- [Task brief]
Below is a listing from which only part is wanted; return exactly the lines from the one with "Lemma mounted_NoDup rs : NoDup (mounted rs)." up to and including the one with "pose proof (create_ok".

- [Records provided]

+ + + +

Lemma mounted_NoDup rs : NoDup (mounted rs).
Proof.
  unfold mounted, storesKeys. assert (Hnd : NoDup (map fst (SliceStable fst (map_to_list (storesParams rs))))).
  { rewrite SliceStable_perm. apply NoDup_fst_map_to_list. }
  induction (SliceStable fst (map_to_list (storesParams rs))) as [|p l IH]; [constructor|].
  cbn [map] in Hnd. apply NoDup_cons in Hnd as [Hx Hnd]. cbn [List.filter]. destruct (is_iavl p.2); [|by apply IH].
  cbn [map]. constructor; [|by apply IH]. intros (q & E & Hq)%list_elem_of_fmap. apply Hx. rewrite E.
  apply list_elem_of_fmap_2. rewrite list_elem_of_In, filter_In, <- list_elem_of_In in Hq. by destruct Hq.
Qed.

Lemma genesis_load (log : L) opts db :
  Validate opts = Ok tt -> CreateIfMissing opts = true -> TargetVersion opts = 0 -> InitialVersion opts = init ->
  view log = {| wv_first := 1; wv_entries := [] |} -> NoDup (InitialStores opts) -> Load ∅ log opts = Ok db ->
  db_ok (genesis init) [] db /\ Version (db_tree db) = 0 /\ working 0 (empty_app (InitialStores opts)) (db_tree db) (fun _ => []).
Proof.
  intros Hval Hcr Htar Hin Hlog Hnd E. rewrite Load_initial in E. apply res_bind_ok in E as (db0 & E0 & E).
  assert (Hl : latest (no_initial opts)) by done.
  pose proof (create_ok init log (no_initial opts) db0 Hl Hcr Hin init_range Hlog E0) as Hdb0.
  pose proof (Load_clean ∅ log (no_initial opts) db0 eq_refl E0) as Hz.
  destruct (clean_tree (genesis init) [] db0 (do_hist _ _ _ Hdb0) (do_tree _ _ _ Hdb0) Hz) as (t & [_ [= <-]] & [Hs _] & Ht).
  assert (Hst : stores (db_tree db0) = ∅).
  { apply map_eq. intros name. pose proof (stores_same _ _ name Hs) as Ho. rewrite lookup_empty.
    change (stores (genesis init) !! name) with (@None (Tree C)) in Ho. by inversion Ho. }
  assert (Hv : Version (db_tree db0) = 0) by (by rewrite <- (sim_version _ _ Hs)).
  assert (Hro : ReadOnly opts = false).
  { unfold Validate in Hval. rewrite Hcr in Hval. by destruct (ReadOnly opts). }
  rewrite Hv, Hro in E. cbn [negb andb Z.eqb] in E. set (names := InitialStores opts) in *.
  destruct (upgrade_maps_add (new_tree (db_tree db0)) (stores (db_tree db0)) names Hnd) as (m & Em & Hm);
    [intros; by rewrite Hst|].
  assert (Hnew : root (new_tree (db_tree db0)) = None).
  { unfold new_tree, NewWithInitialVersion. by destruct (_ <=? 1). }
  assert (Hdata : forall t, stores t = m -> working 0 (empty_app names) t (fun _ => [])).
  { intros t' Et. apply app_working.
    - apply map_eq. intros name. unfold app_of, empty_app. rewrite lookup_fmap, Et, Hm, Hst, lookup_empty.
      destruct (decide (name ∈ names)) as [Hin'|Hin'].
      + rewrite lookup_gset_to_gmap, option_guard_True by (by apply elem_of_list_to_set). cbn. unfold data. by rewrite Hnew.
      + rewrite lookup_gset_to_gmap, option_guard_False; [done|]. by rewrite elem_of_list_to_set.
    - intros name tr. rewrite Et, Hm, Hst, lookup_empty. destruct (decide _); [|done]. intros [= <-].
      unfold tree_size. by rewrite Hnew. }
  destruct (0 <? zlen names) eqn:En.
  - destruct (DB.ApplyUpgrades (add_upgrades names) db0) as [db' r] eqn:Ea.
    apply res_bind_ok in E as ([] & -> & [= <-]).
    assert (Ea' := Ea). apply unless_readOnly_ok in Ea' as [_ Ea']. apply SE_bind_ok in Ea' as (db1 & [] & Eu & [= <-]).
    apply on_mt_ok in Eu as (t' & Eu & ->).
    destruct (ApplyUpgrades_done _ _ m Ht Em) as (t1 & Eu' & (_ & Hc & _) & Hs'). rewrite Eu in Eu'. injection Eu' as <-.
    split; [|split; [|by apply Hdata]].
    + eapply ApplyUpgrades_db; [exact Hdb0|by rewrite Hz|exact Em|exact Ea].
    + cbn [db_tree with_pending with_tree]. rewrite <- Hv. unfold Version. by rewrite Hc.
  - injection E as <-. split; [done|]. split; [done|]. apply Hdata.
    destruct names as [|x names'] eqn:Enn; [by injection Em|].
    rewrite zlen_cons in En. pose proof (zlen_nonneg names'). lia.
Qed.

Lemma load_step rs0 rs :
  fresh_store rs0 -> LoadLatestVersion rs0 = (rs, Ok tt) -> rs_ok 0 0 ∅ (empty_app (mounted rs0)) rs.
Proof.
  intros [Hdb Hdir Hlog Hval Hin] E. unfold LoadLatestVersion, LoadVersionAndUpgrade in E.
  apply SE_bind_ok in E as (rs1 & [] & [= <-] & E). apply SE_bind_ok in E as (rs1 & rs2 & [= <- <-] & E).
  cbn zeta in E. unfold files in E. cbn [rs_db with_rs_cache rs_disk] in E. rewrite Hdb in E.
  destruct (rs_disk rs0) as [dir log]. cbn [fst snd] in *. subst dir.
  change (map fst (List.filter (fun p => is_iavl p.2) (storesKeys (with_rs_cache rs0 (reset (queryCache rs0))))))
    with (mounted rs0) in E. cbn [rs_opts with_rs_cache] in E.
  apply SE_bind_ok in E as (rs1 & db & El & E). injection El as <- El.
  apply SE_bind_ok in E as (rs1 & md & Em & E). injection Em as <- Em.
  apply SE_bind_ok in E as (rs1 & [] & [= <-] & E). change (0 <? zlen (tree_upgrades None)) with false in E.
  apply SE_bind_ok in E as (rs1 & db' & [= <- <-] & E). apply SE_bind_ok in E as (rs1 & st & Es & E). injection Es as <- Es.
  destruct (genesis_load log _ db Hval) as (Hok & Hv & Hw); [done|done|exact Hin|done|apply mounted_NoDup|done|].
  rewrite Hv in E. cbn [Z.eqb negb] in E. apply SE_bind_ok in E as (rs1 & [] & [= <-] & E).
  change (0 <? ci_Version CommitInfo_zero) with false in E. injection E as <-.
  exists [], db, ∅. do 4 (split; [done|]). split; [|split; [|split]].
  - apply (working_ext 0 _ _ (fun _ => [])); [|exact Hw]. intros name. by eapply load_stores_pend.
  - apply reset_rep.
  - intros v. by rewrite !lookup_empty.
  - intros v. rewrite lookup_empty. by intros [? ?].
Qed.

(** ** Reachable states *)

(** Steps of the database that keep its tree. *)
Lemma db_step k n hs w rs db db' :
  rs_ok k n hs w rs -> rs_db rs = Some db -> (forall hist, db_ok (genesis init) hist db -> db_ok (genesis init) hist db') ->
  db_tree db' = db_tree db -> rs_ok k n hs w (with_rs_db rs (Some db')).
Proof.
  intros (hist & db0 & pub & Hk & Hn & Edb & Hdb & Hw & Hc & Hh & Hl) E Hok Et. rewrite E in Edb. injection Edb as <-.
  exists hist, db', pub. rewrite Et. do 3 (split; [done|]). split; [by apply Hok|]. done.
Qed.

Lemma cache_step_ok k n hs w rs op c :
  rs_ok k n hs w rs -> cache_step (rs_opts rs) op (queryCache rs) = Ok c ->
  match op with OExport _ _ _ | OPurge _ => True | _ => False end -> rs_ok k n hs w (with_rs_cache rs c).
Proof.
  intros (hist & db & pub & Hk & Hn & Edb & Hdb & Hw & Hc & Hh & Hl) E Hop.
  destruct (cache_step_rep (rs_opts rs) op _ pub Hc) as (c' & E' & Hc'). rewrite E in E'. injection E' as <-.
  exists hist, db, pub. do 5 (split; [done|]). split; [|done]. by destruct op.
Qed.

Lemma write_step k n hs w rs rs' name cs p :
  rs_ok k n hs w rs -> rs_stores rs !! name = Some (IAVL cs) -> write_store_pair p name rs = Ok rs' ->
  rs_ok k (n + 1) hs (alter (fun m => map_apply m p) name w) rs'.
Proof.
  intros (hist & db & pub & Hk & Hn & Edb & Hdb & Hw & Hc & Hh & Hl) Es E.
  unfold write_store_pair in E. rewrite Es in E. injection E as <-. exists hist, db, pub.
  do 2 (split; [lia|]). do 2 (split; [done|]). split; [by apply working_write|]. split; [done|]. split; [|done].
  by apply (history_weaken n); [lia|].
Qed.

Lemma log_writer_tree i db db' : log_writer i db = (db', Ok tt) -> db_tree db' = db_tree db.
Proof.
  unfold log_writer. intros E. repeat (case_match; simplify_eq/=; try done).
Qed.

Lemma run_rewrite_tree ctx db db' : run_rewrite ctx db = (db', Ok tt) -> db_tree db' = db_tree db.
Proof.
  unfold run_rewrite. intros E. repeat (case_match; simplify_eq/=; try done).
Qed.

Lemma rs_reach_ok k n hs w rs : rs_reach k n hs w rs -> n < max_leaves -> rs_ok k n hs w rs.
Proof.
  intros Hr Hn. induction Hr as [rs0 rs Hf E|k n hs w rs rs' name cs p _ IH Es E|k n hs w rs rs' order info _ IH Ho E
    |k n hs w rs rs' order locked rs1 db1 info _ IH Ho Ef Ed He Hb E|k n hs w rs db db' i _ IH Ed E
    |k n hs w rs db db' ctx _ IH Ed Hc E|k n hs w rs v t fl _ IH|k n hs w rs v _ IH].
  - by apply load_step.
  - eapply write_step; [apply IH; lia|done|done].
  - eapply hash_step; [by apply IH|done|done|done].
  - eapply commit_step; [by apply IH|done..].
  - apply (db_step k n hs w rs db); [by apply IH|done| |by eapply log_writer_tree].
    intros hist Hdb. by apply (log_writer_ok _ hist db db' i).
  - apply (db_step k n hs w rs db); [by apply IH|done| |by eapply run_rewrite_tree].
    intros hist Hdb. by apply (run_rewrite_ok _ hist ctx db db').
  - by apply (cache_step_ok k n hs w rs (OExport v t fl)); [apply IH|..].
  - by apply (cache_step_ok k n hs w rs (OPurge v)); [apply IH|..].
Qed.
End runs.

+ + + +

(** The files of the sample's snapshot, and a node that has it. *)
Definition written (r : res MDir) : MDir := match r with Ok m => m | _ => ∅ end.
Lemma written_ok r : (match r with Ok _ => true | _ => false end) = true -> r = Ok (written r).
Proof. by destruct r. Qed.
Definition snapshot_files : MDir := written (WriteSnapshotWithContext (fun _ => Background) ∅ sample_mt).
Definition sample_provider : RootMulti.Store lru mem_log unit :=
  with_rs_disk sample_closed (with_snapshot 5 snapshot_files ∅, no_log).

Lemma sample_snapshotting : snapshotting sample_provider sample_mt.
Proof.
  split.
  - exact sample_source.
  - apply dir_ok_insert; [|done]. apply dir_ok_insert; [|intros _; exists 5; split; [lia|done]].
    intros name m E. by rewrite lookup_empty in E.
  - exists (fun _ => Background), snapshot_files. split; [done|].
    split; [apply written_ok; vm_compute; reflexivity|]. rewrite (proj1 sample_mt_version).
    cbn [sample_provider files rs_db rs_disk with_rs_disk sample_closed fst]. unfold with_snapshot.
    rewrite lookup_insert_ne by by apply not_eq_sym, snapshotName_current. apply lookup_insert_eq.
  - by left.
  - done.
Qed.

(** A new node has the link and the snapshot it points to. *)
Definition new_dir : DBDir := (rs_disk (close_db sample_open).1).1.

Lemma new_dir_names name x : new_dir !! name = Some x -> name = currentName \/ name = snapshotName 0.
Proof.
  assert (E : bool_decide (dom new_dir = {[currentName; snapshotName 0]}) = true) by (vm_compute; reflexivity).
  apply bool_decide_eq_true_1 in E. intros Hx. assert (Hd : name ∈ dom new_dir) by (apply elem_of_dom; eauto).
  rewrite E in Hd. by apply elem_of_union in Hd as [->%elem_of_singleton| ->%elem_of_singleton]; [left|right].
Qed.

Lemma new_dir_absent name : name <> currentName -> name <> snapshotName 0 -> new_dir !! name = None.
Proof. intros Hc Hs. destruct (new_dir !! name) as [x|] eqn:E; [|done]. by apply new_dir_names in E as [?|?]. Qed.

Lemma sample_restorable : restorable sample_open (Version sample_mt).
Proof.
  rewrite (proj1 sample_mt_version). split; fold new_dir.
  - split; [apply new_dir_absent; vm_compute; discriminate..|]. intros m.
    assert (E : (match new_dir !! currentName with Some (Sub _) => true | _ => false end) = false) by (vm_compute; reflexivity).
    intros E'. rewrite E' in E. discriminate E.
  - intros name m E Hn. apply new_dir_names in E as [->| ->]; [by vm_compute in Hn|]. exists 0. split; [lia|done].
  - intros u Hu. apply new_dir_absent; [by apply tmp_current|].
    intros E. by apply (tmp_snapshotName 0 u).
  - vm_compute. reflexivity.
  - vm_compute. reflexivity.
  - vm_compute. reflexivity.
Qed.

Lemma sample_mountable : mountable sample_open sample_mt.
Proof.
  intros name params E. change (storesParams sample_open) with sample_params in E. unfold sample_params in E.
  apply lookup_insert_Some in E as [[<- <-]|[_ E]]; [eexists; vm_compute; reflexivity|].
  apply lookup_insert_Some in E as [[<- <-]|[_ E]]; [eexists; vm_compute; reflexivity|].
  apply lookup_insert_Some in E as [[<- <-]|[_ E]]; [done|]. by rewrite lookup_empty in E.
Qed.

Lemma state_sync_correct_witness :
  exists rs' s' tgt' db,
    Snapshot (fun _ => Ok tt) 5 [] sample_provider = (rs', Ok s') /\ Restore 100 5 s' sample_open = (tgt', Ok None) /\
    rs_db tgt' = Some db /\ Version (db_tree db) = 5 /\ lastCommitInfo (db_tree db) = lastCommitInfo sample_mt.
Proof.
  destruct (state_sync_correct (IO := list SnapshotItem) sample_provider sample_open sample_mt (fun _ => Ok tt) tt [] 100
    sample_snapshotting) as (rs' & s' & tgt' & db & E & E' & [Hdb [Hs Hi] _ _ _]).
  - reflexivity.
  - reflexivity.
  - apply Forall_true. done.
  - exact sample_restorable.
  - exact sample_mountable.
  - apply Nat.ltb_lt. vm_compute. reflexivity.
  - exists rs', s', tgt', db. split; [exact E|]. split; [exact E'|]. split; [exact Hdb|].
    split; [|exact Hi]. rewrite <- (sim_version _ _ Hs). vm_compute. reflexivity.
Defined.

+ + + +

- [Completed exercise]
Lemma mounted_NoDup rs : NoDup (mounted rs).
Proof.
  unfold mounted, storesKeys. assert (Hnd : NoDup (map fst (SliceStable fst (map_to_list (storesParams rs))))).
  { rewrite SliceStable_perm. apply NoDup_fst_map_to_list. }
  induction (SliceStable fst (map_to_list (storesParams rs))) as [|p l IH]; [constructor|].
  cbn [map] in Hnd. apply NoDup_cons in Hnd as [Hx Hnd]. cbn [List.filter]. destruct (is_iavl p.2); [|by apply IH].
  cbn [map]. constructor; [|by apply IH]. intros (q & E & Hq)%list_elem_of_fmap. apply Hx. rewrite E.
  apply list_elem_of_fmap_2. rewrite list_elem_of_In, filter_In, <- list_elem_of_In in Hq. by destruct Hq.
Qed.

Lemma genesis_load (log : L) opts db :
  Validate opts = Ok tt -> CreateIfMissing opts = true -> TargetVersion opts = 0 -> InitialVersion opts = init ->
  view log = {| wv_first := 1; wv_entries := [] |} -> NoDup (InitialStores opts) -> Load ∅ log opts = Ok db ->
  db_ok (genesis init) [] db /\ Version (db_tree db) = 0 /\ working 0 (empty_app (InitialStores opts)) (db_tree db) (fun _ => []).
Proof.
  intros Hval Hcr Htar Hin Hlog Hnd E. rewrite Load_initial in E. apply res_bind_ok in E as (db0 & E0 & E).
  assert (Hl : latest (no_initial opts)) by done.
  pose proof (create_ok init log (no_initial opts) db0 Hl Hcr Hin init_range Hlog E0) as Hdb0.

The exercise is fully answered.